Example. If $X$ is not locally compact, the evaluation map $\operatorname{ev}:Y^X\times X\to Y$ might not be continuous.
Take $X=\mathbb{Q}$ and $Y=(2,\text{discrete})$. Any compact set of $\mathbb{Q}$ cannot contain any open interval $(a,b)\cap\mathbb{Q}$, hence any open set in $\mathbb{Q}$. The basis of $Y^X\times X$ consists of the sets
\[\left(\bigcap_{\text{finite}}\langle K_i,O_i\rangle\right)\times\left((a,b)\cap\mathbb{Q}\right).\]Put $I=(a,b)\cap\mathbb{Q}\neq\varnothing$ and $K=\bigcup_iK_i$. Since $I\setminus K$ is open and nonempty, it contains a nonempty clopen set $A$. The functions in $\bigcap_i\langle K_i,O_i\rangle$ take arbitrary values on $A$. So $\operatorname{ev}$ of the nonempty basic open sets are all $2$; it can’t be continuous.
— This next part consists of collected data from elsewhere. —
(** * Shallow embedding of the MMTk string-buffer glue (mmtk_gc_impl.c)
      and of the YJIT runtime-support layer (yjit.c)

    Heap references are logical handles: a pointer is a block identity with
    a byte offset, so a relocation by the collector is invisible here.
    Integers of a fixed width are [Z] with the wrap-around written out. *)

From Stdlib Require Import ZArith Lia Init.Byte.
From stdpp Require Import gmap strings list.

Open Scope Z_scope.

(** ** Machine integers *)

Definition SIZE_MAX_plus_1 : Z := 2 ^ 64.
Definition INT_MAX : Z := 2 ^ 31 - 1.

(** [size_t] and [VALUE] arithmetic wraps modulo 2^64. *)
Definition wrap64 (z : Z) : Z := z mod SIZE_MAX_plus_1.

(** Conversion to a 32-bit [int] keeps the low 32 bits, read as two's
    complement. *)
Definition to_int (z : Z) : Z := (z + 2 ^ 31) mod 2 ^ 32 - 2 ^ 31.

(** Conversion to [intptr_t] keeps the 64 bits, read as two's complement. *)
Definition to_intptr (z : Z) : Z := (z + 2 ^ 63) mod 2 ^ 64 - 2 ^ 63.

(** ** mmtk_gc_impl.c *)

Module Mmtk.

(** A [char *]: NULL, or an offset into a block of bytes.  The block of an
    imemo:mmtk_strbuf is named by the VALUE of that imemo and holds its
    [ary] field. *)
Inductive pointer : Type :=
| NULL
| Ptr (blk : Z) (off : Z).

(** The fields of a heap (not embedded) string that this file touches:
    [RSTRING(str)->as.heap.ptr], [RSTRING(str)->as.heap.aux.capa] and
    [RSTRING_EXT(str)->strbuf]. *)
Record RString : Type := mkRString {
  as_heap_ptr : pointer;
  as_heap_aux_capa : Z;
  ext_strbuf : Z
}.

Record heap : Type := mkHeap {
  blocks : gmap Z (list byte);
  strings : gmap Z RString
}.

Definition set_blocks (m : gmap Z (list byte)) (h : heap) : heap :=
  {| blocks := m; strings := strings h |}.

Definition set_strings (m : gmap Z RString) (h : heap) : heap :=
  {| blocks := blocks h; strings := m |}.

(** Reading [n] bytes at [p]; [None] when the range is not inside one
    block. *)
Definition load_bytes (h : heap) (p : pointer) (n : Z) : option (list byte) :=
  match p with
  | NULL => None
  | Ptr b off =>
      match blocks h !! b with
      | None => None
      | Some bs =>
          if (0 <=? off) && (0 <=? n) && (off + n <=? Z.of_nat (length bs))
          then Some (take (Z.to_nat n) (drop (Z.to_nat off) bs))
          else None
      end
  end.

(** Writing [data] at [p]; [None] when the range is not inside one block. *)
Definition store_bytes (h : heap) (p : pointer) (data : list byte) : option heap :=
  match p with
  | NULL => None
  | Ptr b off =>
      match blocks h !! b with
      | None => None
      | Some bs =>
          if (0 <=? off) && (off + Z.of_nat (length data) <=? Z.of_nat (length bs))
          then Some (set_blocks
                       (<[b := take (Z.to_nat off) bs ++ data ++
                                drop (Z.to_nat off + length data) bs]> (blocks h)) h)
          else None
      end
  end.

(** Two ranges of [n] bytes share a byte. *)
Definition overlap (dst src : pointer) (n : Z) : bool :=
  match dst, src with
  | Ptr bd od, Ptr bs os =>
      bool_decide (bd = bs) && (0 <? n) && (od <? os + n) && (os <? od + n)
  | _, _ => false
  end.

(** [memcpy(dst, src, n)]: undefined (here [None]) on a range outside a
    block and on overlapping ranges. *)
Definition memcpy (dst src : pointer) (n : Z) (h : heap) : option heap :=
  if overlap dst src n then None
  else
    match load_bytes h src n with
    | None => None
    | Some data => store_bytes h dst data
    end.

(** [rb_mmtk_strbuf_to_chars]: the address of the [ary] field. *)
Definition rb_mmtk_strbuf_to_chars (strbuf : Z) : pointer := Ptr strbuf 0.

(** [RSTRING(str)->as.heap.ptr = chars]. *)
Definition set_as_heap_ptr (str : Z) (chars : pointer) (h : heap) : option heap :=
  match strings h !! str with
  | None => None
  | Some r =>
      Some (set_strings
              (<[str := mkRString chars (as_heap_aux_capa r) (ext_strbuf r)]> (strings h)) h)
  end.

(** [rb_mmtk_str_set_strbuf]: the buffer-identity slot of the string. *)
Definition rb_mmtk_str_set_strbuf (str : Z) (strbuf : Z) (h : heap) : option heap :=
  match strings h !! str with
  | None => None
  | Some r =>
      Some (set_strings
              (<[str := mkRString (as_heap_ptr r) (as_heap_aux_capa r) strbuf]> (strings h)) h)
  end.

(** [RSTRING(str)->as.heap.aux.capa = capa]. *)
Definition set_as_heap_aux_capa (str : Z) (capa : Z) (h : heap) : option heap :=
  match strings h !! str with
  | None => None
  | Some r =>
      Some (set_strings
              (<[str := mkRString (as_heap_ptr r) capa (ext_strbuf r)]> (strings h)) h)
  end.

(** The allocator [rb_mmtk_new_strbuf] is not part of these files; it is a
    parameter.  Its contract: the returned buffer is a block that did not
    exist, of [capa] bytes, every block that existed is still there with
    its bytes (logical handles hide a move, and what the caller reads is
    pinned), and no string header is written. *)
Definition allocator : Type := Z -> heap -> Z * heap.

Definition allocator_ok (rb_mmtk_new_strbuf : allocator) : Prop :=
  forall capa h,
    0 <= capa ->
    exists init,
      blocks h !! (rb_mmtk_new_strbuf capa h).1 = None /\
      length init = Z.to_nat capa /\
      blocks (rb_mmtk_new_strbuf capa h).2 =
        <[(rb_mmtk_new_strbuf capa h).1 := init]> (blocks h) /\
      strings (rb_mmtk_new_strbuf capa h).2 = strings h.

Section WithAllocator.

Variable rb_mmtk_new_strbuf : allocator.

(** The first half of [rb_mmtk_str_new_strbuf_copy_impl], up to and
    including the [memcpy]: the new buffer and the heap in which it is
    written.  [RUBY_ASSERT(capa >= copy_size)] fails as [None]. *)
Definition new_strbuf_copy_fill (capa : Z) (src : pointer) (copy_size : Z) (h : heap)
  : option (Z * heap) :=
  let '(strbuf, h1) := rb_mmtk_new_strbuf capa h in
  let chars := rb_mmtk_strbuf_to_chars strbuf in
  match src with
  | NULL => Some (strbuf, h1)
  | Ptr _ _ =>
      if capa <? copy_size then None
      else
        match memcpy chars src copy_size h1 with
        | None => None
        | Some h2 => Some (strbuf, h2)
        end
  end.

(** The second half: the two writes to the owner. *)
Definition new_strbuf_attach (str : Z) (strbuf : Z) (h : heap) : option heap :=
  match set_as_heap_ptr str (rb_mmtk_strbuf_to_chars strbuf) h with
  | None => None
  | Some h3 => rb_mmtk_str_set_strbuf str strbuf h3
  end.

(** [src_obj] is only kept alive ([RB_GC_GUARD]); it is not read. *)
Definition rb_mmtk_str_new_strbuf_copy_impl
    (str : Z) (capa : Z) (src_obj : Z) (src : pointer) (copy_size : Z) (h : heap)
  : option heap :=
  match new_strbuf_copy_fill capa src copy_size h with
  | None => None
  | Some (strbuf, h2) => new_strbuf_attach str strbuf h2
  end.

Definition rb_mmtk_str_new_strbuf (str : Z) (capa : Z) (h : heap) : option heap :=
  rb_mmtk_str_new_strbuf_copy_impl str capa 0 NULL 0 h.

(** [old_size < new_size ? old_size : new_size]. *)
Definition realloc_copy_size (new_size old_size : Z) : Z :=
  if old_size <? new_size then old_size else new_size.

Definition rb_mmtk_str_sized_realloc_n_impl (str : Z) (new_size old_size : Z) (h : heap)
  : option heap :=
  match strings h !! str with
  | None => None
  | Some r =>
      let copy_size := realloc_copy_size new_size old_size in
      match rb_mmtk_str_new_strbuf_copy_impl
              str new_size (ext_strbuf r) (as_heap_ptr r) copy_size h with
      | None => None
      | Some h1 => set_as_heap_aux_capa str new_size h1
      end
  end.

End WithAllocator.

(** A bump allocator that satisfies the contract: the next unused block
    identity, filled with zero bytes. *)
Definition bump_new_strbuf : allocator :=
  fun capa h =>
    let b := fresh (dom (blocks h)) in
    (b, set_blocks (<[b := replicate (Z.to_nat capa) x00]> (blocks h)) h).

(** A heap to run the string code on: the string 100 owns the 16-byte
    buffer 1, and the block 2, which belongs to no string, starts with the
    same ten bytes. *)
Definition hello_bytes : list byte :=
  [x68; x65; x6c; x6c; x6f; x2c; x72; x75; x62; x79].

Definition sample_heap : heap :=
  mkHeap
    (<[1 := hello_bytes ++ replicate 6 x00]> (<[2 := hello_bytes]> ∅))
    (<[100 := mkRString (Ptr 1 0) 16 1]> ∅).

(** The sizes of [struct RString] and of [rb_mmtk_stringext_t] come from
    headers that are not part of these files; they are parameters. *)
Section Sizes.

Variables sizeof_RString sizeof_rb_mmtk_stringext_t : Z.

Definition rb_mmtk_str_heap_size : Z :=
  wrap64 (sizeof_RString + sizeof_rb_mmtk_stringext_t).

Definition rb_mmtk_string_size_impl (size : Z) : Z :=
  if size <? rb_mmtk_str_heap_size then rb_mmtk_str_heap_size else size.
Proposition. If $f:X\times Z\to Y$ is continuous, it induces a continuous map $g:Z\to Y^X$.
Proof. For $z\in Z$, $g(z)$ is defined by the composition $X\xrightarrow{(-,z)}X\times Z\to Y$, thus is continuous. To show that $g$ is continuous, we need that $g^{-1}\langle K,O\rangle$ is open. This is of course a standard result.
To prove this, take $z\in g^{-1}\langle K,O\rangle$. For every point $(x,z)\in K\times{z}\subset f^{-1}(O)$, pick an open neighborhood $U_x\times V_x$ contained in $f^{-1}(O)$. Since $K$ is compact, there is a finite subcover $\{U_{x_k}\}k$ of $K$. Then $\bigcap_kV{x_k}$ is an open neighborhood of $z$ in $g^{-1}\langle K,O\rangle$.
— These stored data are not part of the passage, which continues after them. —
(** * Module prefetch handlers ($mmPrefetchFactory)

    A shallow embedding of www/core/components/course/services/prefetchfactory.js:
    the template object [modulePrefetchHandler], the factory
    [createPrefetchHandler] and the nineteen functions of the template, over
    the injected services $mmSite, $mmFilepool and $mmUtil. *)

From Stdlib Require Import ZArith.
From stdpp Require Import base option list strings relations.

Local Open Scope Z_scope.

(** ** Data returned by the web services *)

(** An entry of [module.contents], or an intro file. *)
Record File := mkFile {
  type : string;
  fileurl : string;
  timemodified : Z
}.

(** The module object returned by WS. [description] is [None] when the
    property is undefined. *)
Record WSModule := mkModule {
  id : Z;
  contents : list File;
  description : option string
}.

(** The instance of a module (book, assign, ...): [introfiles] and [intro] are
    [None] when the property is undefined. *)
Record Instance := mkInstance {
  introfiles : option (list File);
  intro : option string
}.

(** The object resolved by getRevisionAndTimemodified. *)
Record Data := mkData {
  timemod : Z;
  revision : Z
}.

(** JavaScript truthiness of a value that is a string or undefined: the
    string when the value is truthy. Undefined and the empty string are
    falsy. *)
Definition truthy_string (s : option string) : option string :=
  match s with
  | Some EmptyString => None
  | Some s => Some s
  | None => None
  end.

(** ** Promises

    A promise is modelled by the way it settles. *)
Inductive promise (A : Type) :=
  | Resolved (a : A)
  | Rejected (reason : string).
Arguments Resolved {A} a.
Arguments Rejected {A} reason.

(** A value a function returns that is either plain or a promise of one. *)
Inductive maybe_promise (A : Type) :=
  | Plain (a : A)
  | Promised (p : promise A).
Arguments Plain {A} a.
Arguments Promised {A} p.

(** $q.when: wraps a plain value, adopts a promise. *)
Definition q_when {A} (v : maybe_promise A) : promise A :=
  match v with
  | Plain a => Resolved a
  | Promised p => p
  end.

(** promise.then(f), for a callback returning a promise. *)
Definition promise_then {A B} (p : promise A) (f : A → promise B) : promise B :=
  match p with
  | Resolved a => f a
  | Rejected reason => Rejected reason
  end.

(** promise.catch(f). *)
Definition promise_catch {A} (p : promise A) (f : string → promise A) : promise A :=
  match p with
  | Resolved a => Resolved a
  | Rejected reason => f reason
  end.

(** $q.all: resolved with the array of the values when every promise is
    resolved, rejected when one is. The promises are given as they settle, with
    no order in time: the reason kept is that of the first rejected promise of
    the array. *)
Fixpoint q_all {A} (promises : list (promise A)) : promise (list A) :=
  match promises with
  | [] => Resolved []
  | p :: promises =>
      promise_then p (λ a,
        promise_then (q_all promises) (λ l, Resolved (a :: l)))
  end.

(** *** Promises whose callbacks change a shared variable

    Where the callbacks of several promises write to one variable of the
    enclosing function, each promise is modelled by the change its callbacks
    have made to the variable when it is resolved. [settles promises s r]:
    starting with the variable at [s], the promises settle one at a time in
    some order, and [$q.all(promises).then(function() { return s; })] settles
    as [r]: resolved with the variable once every promise is resolved,
    rejected as soon as one is. *)
Inductive settles {S : Type} : list (promise (S → S)) → S → promise S → Prop :=
  | settles_nil s :
      settles [] s (Resolved s)
  | settles_resolved before change after s r :
      settles (before ++ after) (change s) r →
      settles (before ++ Resolved change :: after) s r
  | settles_rejected before reason after s :
      settles (before ++ Rejected reason :: after) s (Rejected reason).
The converse of the above result is not true in general if $X$ is not locally compact, as suggested by the example above. (take $Z=Y^X$.) When $X$ is locally compact Hausdorff, $f$ is given by
\[Z\times X\xrightarrow{g\times\operatorname{id}}Y^X\times X\xrightarrow{\operatorname{ev}}Y,\]thus is automatically continuous.
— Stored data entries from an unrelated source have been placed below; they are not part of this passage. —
(* ===== verification/Mem.v ===== *)
(** * Flat word-addressed memory

    Memory is a finite map from byte addresses to the words stored there; the
    components that place C structures in raw memory (page tables, heap blocks,
    slab free lists) read and write their fields at computed addresses. *)
From S2P Require Import Prelude.

Abbreviation mem := (gmap Z Z).

Definition ld (m : mem) (a : Z) : Z := default 0 (m !! a).
Definition st (m : mem) (a v : Z) : mem := <[a := v]> m.

Lemma ld_st_eq m a v : ld (st m a v) a = v.
Proof. unfold ld, st. by rewrite lookup_insert_eq. Qed.
Lemma ld_st_ne m a b v : a <> b -> ld (st m a v) b = ld m b.
Proof. intros. unfold ld, st. by rewrite lookup_insert_ne. Qed.

(** Resolve reads over writes, deciding the addresses with [lia]. *)
Ltac ldst := repeat first [rewrite ld_st_eq | rewrite ld_st_ne by lia].

(** Two memories that agree on the [n] bytes at [a]. *)
Definition same_on (m m' : mem) (a n : Z) : Prop :=
  forall i, 0 <= i < n -> ld m' (a + i) = ld m (a + i).

Lemma same_on_refl m a n : same_on m m a n.
Proof. done. Qed.
Lemma same_on_trans m1 m2 m3 a n :
  same_on m1 m2 a n -> same_on m2 m3 a n -> same_on m1 m3 a n.
Proof. intros H1 H2 i Hi. by rewrite H2, H1. Qed.
Lemma same_on_st m b v a n : ~ (a <= b < a + n) -> same_on m (st m b v) a n.
Proof. intros H i Hi. apply ld_st_ne. lia. Qed.
#[export] Hint Resolve same_on_refl same_on_st : openos.

(** The loop that zeroes [n] consecutive words at [a]. *)
Definition clear_words (a n : Z) (m : mem) : mem :=
  for_range 0 n (fun i m => st m (a + 4 * i) 0) m.

Lemma clear_words_in a n m i : 0 <= i < n -> ld (clear_words a n m) (a + 4 * i) = 0.
Proof.
  intros Hi. unfold clear_words.
  apply (for_range_ind (fun k m => forall j, 0 <= j < k -> ld m (a + 4 * j) = 0)); [lia|lia| |done].
  intros k m' Hk IH j Hj. destruct (Z.eq_dec j k) as [->|].
  - by ldst.
  - ldst. apply IH. lia.
Qed.

Lemma clear_words_out a n m b : 0 <= n -> ~ (a <= b < a + 4 * n) ->
  ld (clear_words a n m) b = ld m b.
Proof.
  intros Hn Hb. unfold clear_words.
  apply (for_range_ind (fun _ m' => ld m' b = ld m b)); [lia|done|].
  intros k m' Hk IH. by ldst.
Qed.
Lemma clear_words_eq a n m : clear_words a n m = for_range 0 n (fun i m => st m (a + 4 * i) 0) m.
Proof. done. Qed.
#[global] Opaque ld st clear_words.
From here, it is a simple exercise that $\psi:Y^{X\times Z}\to (Y^X)^Z$ is a homeomorphism if $X$ and $Z$ are locally compact Hausdorff. By the proposition above, $\psi$ is a well-defined injective function without any additional assumption on $X$ and $Z$. We also showed that $\psi$ is surjective if $X$ is LCH.
A natural question arises: When is $\psi$ a continuous map? We have the following interesting answer.
Proposition. If $Z$ is Hausdorff, then $\psi$ is continuous.
Proof. Suppose $f:X\times Z\to Y$ satisfies $\psi(f)\in\langle K,O\rangle$, where $K$ is a compact subset of $Z$ and $O$ is open in $Y^X$. We want to find a neighborhood of $f$ which maps into $\langle K,O\rangle$ under $\psi$.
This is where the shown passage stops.